I'll let this aspect of your project rest now.

Jim

hottrout




msg:4093862
 10:01 am on Mar 9, 2010 (gmt 0)

Jim,

I understand excatly what you mean and I agree. However the fact remains that I was put into a situation where I did not have time to simply study the art of good htaccess design. I had to very quickly correct some major site flaws and leeching as well as try and correct losses in google rank from misdirected pages. In an ideal world I would have planned this htaccess but time was not on my side.

I realise that the above code is clunky and by no means a good example, but it has been working (all be in badly). I posted the code here for that very reason, to get some advice and pointers from people like you who fully understand this facit of Apache Server.

I have been involved with computers since 1979. Owned my own ICT company since 1991 and between family life, my business and other social commitments I unfortunatly do not have enough time to hack away at Apache as I would like.

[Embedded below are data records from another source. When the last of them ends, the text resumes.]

(** * KoClipMaskApplicator: the luminance clip-mask kernel

    A shallow embedding of [libs/flake/KoClipMaskApplicator.h]:
    the xsimd specialisation of [applyLuminanceMask], the generic
    (no-SIMD) primary template, and the scalar
    [fallbackLuminanceMask] that handles the left-over pixels.

    - [quint8 *] buffers live in one byte-addressed memory, pointers
      are addresses ([Z]); the two cursors of the kernel may therefore
      alias, exactly as in the C++ signature.
    - [quint32] lanes are [Z] with the 32-bit wrap-around written out.
    - [float] is IEEE-754 binary32, modelled with the Standard Library's
      [SpecFloat] at precision 24 and exponent bound 128.
    - an xsimd batch is the list of its lanes; the batch width
      [float_v::size] is a parameter [W : positive].
    - every [float] operation of the source is one correctly rounded
      binary32 operation, in the order the source writes them. *)

From Stdlib Require Import ZArith Bool List Lia Floats.SpecFloat.
From coqutil Require Import Byte Word.LittleEndianList Z.bitblast.
Import ListNotations.
Local Open Scope Z_scope.

(* ================================================================= *)
(** ** IEEE-754 binary32 *)

Module Binary32.

Definition prec : Z := 24.
Definition emax : Z := 128.

Definition float : Type := spec_float.

Definition fmul : float -> float -> float := SFmul prec emax.
Definition fadd : float -> float -> float := SFadd prec emax.
Definition fdiv : float -> float -> float := SFdiv prec emax.

(** [int] to [float] conversion (cvtdq2ps and friends): the nearest
    binary32, ties to even; exact below 2^24. *)
Definition of_int (i : Z) : float := binary_normalize prec emax i 0 false.

(** The integer nearest to [m * 2^e], ties to even. *)
Definition round_half_even (m : positive) (e : Z) : Z :=
  match e with
  | Z0 => Zpos m
  | Zpos _ => Zpos m * 2 ^ e
  | Zneg k =>
      let d := 2 ^ Zpos k in
      let q := Zpos m / d in
      let r := Zpos m mod d in
      match 2 * r ?= d with
      | Lt => q
      | Gt => q + 1
      | Eq => if Z.even q then q else q + 1
      end
  end.

(** Round-to-nearest integer value of a float that is zero or finite. *)
Definition rint (x : float) : Z :=
  match x with
  | S754_finite s m e => cond_Zopp s (round_half_even m e)
  | _ => 0
  end.

Definition INT_MIN : Z := - 2 ^ 31.

(** [float] to [int] in the current (default) rounding mode.  What
    does not fit a 32-bit [int] (and NaN) gives the "integer
    indefinite" value of the SSE conversion. *)
Definition to_int (x : float) : Z :=
  match x with
  | S754_zero _ => 0
  | S754_finite _ _ _ =>
      let v := rint x in
      if (INT_MIN <=? v) && (v <? 2 ^ 31) then v else INT_MIN
  | _ => INT_MIN
  end.

(** The value of a finite float as a quotient [num / den]. *)
Definition num_den (x : float) : Z * Z :=
  match x with
  | S754_finite s m (Zneg k) => (cond_Zopp s (Zpos m), 2 ^ Zpos k)
  | S754_finite s m e => (cond_Zopp s (Zpos m) * 2 ^ e, 1)
  | _ => (0, 1)
  end.

(** [x] is [+0] or a positive finite number below [2^K]. *)
Definition below (K : Z) (x : float) : Prop :=
  match x with
  | S754_zero s => s = false
  | S754_finite s m e => s = false /\ Zpos (digits2_pos m) + e <= K
  | _ => False
  end.

(** The same, as a test. *)
Definition below_b (K : Z) (x : float) : bool :=
  match x with
  | S754_zero s => negb s
  | S754_finite s m e => negb s && (Zpos (digits2_pos m) + e <=? K)
  | _ => false
  end.

(** [f] holds of every 8-bit value. *)
Definition all_bytes (f : Z -> bool) : bool :=
  forallb f (map Z.of_nat (seq 0 256)).

End Binary32.

(* ================================================================= *)
(** ** Bytes, memory and the store log *)

Module Mem.

(** Byte-addressed memory; every address holds a [quint8]. *)
Definition memory : Type := Z -> byte.

(** The machine state the kernel threads through: the memory, and
    (as ghost state) the addresses of the 32-bit pixels stored so
    far, oldest first. *)
Record state : Type := mkState { mem : memory; stores : list Z }.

I was hoping to learn quickly from experienced direction, examples and a guiding hand.

I continue to read and will untimatly produce a htaccess that will suffice for now.

hottrout




msg:4093894
 10:29 am on Mar 9, 2010 (gmt 0)

Does this work better in order to replace an old index.htm and an even older (but linked to a lot) MainMenu.htm to the new index.php

RewriteCond %{REQUEST_FILENAME} ^/MainMenu.htm$ [NC]
RewriteCond %{REQUEST_FILENAME} ^/index.htm$ [NC]
RewriteRule . /index.php [L,R=301]

Is this the best way? Smallest code? Most accurate delivery of the required 301 for google?

BTW : This is not cut and paste so it is probably pants.

g1smd




msg:4093911
 11:09 am on Mar 9, 2010 (gmt 0)

I never link to index files by name.

The URL ends at the last trailing slash.

The standard 'redirect index files to trailing slash for any folder depth' code can be modified for your situation:


# Index Redirect for /folder/index.html and /folder/index.php to /folder/ (or to / for root)
RewriteCond %{THE_REQUEST} ^[A-Z]{3,9}\ /([^/]*/)*index\.(html?|php)(\?[^\ ]*)?\ HTTP/ [NC]
RewriteRule ^(([^/]*/)*)index\.(html?|php)$ http://www.example.com/$1 [R=301,NC,L]
#
# Redirect non-canonical non-blank hostname to www
RewriteCond %{HTTP_HOST} !^(www\.example\.com)?$
RewriteRule (.*) http://www.example.com/$1 [R=301,L]


becomes:

# Index Redirect for /folder/index.html and /folder/index.php
# [b]and for /folder/MainMenu.html (and /folder/MainMenu.htm and /folder/MainMenu.php too)[/b]
# to /folder/ (or to / for root)
RewriteCond %{THE_REQUEST} ^[A-Z]{3,9}\ /([^/]*/)*[b]([/b]index[b]|mainmenu)[/b]\.(html?|php)(\?[^\ ]*)?\ HTTP/ [NC]
RewriteRule ^(([^/]*/)*)[b]([/b]index[b]|mainmenu)[/b]\.(html?|php)$ http://www.example.com/$1 [R=301,NC,L]
#
# Redirect non-canonical non-blank hostname to www
RewriteCond %{HTTP_HOST} !^(www\.example\.com)?$
RewriteRule (.*) http://www.example.com/$1 [R=301,L]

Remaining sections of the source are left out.